(* ===== verification/MkfsKernel.v ===== *)
(** * [mkfs]: the image as the kernel reads it

    The kernel that reads the image finds the superblock, an empty log, the
    bitmap of the blocks in use, the files with their contents and the names
    in the root directory.  The invariants that the operations of [fs.c] rely
    on hold of the image. *)

From S2P Require Import Prelude Defs State Memory Bio BioCache Log LogSpec Fs FsOps FsRead FsWrite FsDir Mkfs MkfsSpec MkfsImage.

(** The kernel has read the superblock of the image, and the blocks it sees
    are those of the image. *)
Record mounted (k : kernel) (s : mkfs_st) : Prop := {
  mo_view n : 0 <= n < FSSIZE -> view k n = blk (sect s) n;
  mo_sb : the_sb k = superblock_of (view k 1) }.

(** Inode [inum] as [ilock] loads it into [ip]. *)
Definition disk_inode (k : kernel) (inum : Z) (ip : inode) : inode :=
  load_dinode (view k (IBLOCK inum (the_sb k))) (dinode_off inum) ip.

(** What [mkfs_main_ok] says of the image. *)
Record made (files : list (list Z * list (list Z))) (nms : list (list Z)) (s : mkfs_st) (dn : nat -> list Z) : Prop := {
  ma_image : image s dn (image_of nms files);
  ma_len : Z.of_nat (length (image_of nms files)) < NINODES;
  ma_size i f : image_of nms files !! S i = Some f -> getn 4 (dn (S i)) 8 = flen f;
  ma_root : getn 4 (dn 0%nat) 8 = (flen (T_DIR, root_bytes nms) / BSIZE + 1) * BSIZE;
  ma_bitmap : exists d, sect s !! 45 = Some d /\ forall b, 0 <= b -> used d b = (b <? nmeta + total (image_of nms files)) }.

Lemma getn_sub n d off o m : (o + n <= m)%nat -> getn n (take m (drop off d)) (Z.of_nat o) = getn n d (Z.of_nat (off + o)).
Proof.
  intros H. unfold getn. f_equal. rewrite !Nat2Z.id. apply list_eq. intros i. destruct (decide (i < n)%nat).
  - rewrite !lookup_take_lt, !lookup_drop by done. rewrite lookup_take_lt, lookup_drop by lia. f_equal. lia.
  - by rewrite !lookup_take_ge by lia.
Qed.

(** A list from its bytes. *)
Lemma list_eq_bytes (f : Z -> Z) (l : list Z) :
  (forall j, 0 <= j < Z.of_nat (length l) -> f j = default 0 (l !! Z.to_nat j)) -> map f (seqZ 0 (Z.of_nat (length l))) = l.
Proof.
  intros H. apply list_eq. intros i. rewrite list_lookup_fmap. destruct (decide (i < length l)%nat) as [Hi|Hi].
  - rewrite lookup_seqZ_lt by lia. simpl. rewrite Z.add_0_l, H by lia. rewrite Nat2Z.id.
    by destruct (lookup_lt_is_Some_2 l i Hi) as [v ->].
  - rewrite lookup_seqZ_ge, lookup_ge_None_2 by lia. done.
Qed.

Section mounted.
Context (files : list (list Z * list (list Z))) (nms : list (list Z)) (s : mkfs_st) (dn : nat -> list Z) (k : kernel).
Hypothesis HM : made files nms s dn.
Hypothesis HK : mounted k s.

Let F := image_of nms files.

Lemma img_core : exists own, core s dn F own.
Proof. apply (im_core _ _ _ (ma_image _ _ _ _ HM)). Qed.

= AIM OF THE TASK =
Reproduce every entry above without a single alteration.

= FINISHED TASK =
(* ===== verification/MkfsKernel.v ===== *)
(** * [mkfs]: the image as the kernel reads it

    The kernel that reads the image finds the superblock, an empty log, the
    bitmap of the blocks in use, the files with their contents and the names
    in the root directory.  The invariants that the operations of [fs.c] rely
    on hold of the image. *)

From S2P Require Import Prelude Defs State Memory Bio BioCache Log LogSpec Fs FsOps FsRead FsWrite FsDir Mkfs MkfsSpec MkfsImage.

(** The kernel has read the superblock of the image, and the blocks it sees
    are those of the image. *)
Record mounted (k : kernel) (s : mkfs_st) : Prop := {
  mo_view n : 0 <= n < FSSIZE -> view k n = blk (sect s) n;
  mo_sb : the_sb k = superblock_of (view k 1) }.

(** Inode [inum] as [ilock] loads it into [ip]. *)
Definition disk_inode (k : kernel) (inum : Z) (ip : inode) : inode :=
  load_dinode (view k (IBLOCK inum (the_sb k))) (dinode_off inum) ip.

(** What [mkfs_main_ok] says of the image. *)
Record made (files : list (list Z * list (list Z))) (nms : list (list Z)) (s : mkfs_st) (dn : nat -> list Z) : Prop := {
  ma_image : image s dn (image_of nms files);
  ma_len : Z.of_nat (length (image_of nms files)) < NINODES;
  ma_size i f : image_of nms files !! S i = Some f -> getn 4 (dn (S i)) 8 = flen f;
  ma_root : getn 4 (dn 0%nat) 8 = (flen (T_DIR, root_bytes nms) / BSIZE + 1) * BSIZE;
  ma_bitmap : exists d, sect s !! 45 = Some d /\ forall b, 0 <= b -> used d b = (b <? nmeta + total (image_of nms files)) }.

Lemma getn_sub n d off o m : (o + n <= m)%nat -> getn n (take m (drop off d)) (Z.of_nat o) = getn n d (Z.of_nat (off + o)).
Proof.
  intros H. unfold getn. f_equal. rewrite !Nat2Z.id. apply list_eq. intros i. destruct (decide (i < n)%nat).
  - rewrite !lookup_take_lt, !lookup_drop by done. rewrite lookup_take_lt, lookup_drop by lia. f_equal. lia.
  - by rewrite !lookup_take_ge by lia.
Qed.

(** A list from its bytes. *)
Lemma list_eq_bytes (f : Z -> Z) (l : list Z) :
  (forall j, 0 <= j < Z.of_nat (length l) -> f j = default 0 (l !! Z.to_nat j)) -> map f (seqZ 0 (Z.of_nat (length l))) = l.
Proof.
  intros H. apply list_eq. intros i. rewrite list_lookup_fmap. destruct (decide (i < length l)%nat) as [Hi|Hi].
  - rewrite lookup_seqZ_lt by lia. simpl. rewrite Z.add_0_l, H by lia. rewrite Nat2Z.id.
    by destruct (lookup_lt_is_Some_2 l i Hi) as [v ->].
  - rewrite lookup_seqZ_ge, lookup_ge_None_2 by lia. done.
Qed.

Section mounted.
Context (files : list (list Z * list (list Z))) (nms : list (list Z)) (s : mkfs_st) (dn : nat -> list Z) (k : kernel).
Hypothesis HM : made files nms s dn.
Hypothesis HK : mounted k s.

Let F := image_of nms files.

Lemma img_core : exists own, core s dn F own.
Proof. apply (im_core _ _ _ (ma_image _ _ _ _ HM)). Qed.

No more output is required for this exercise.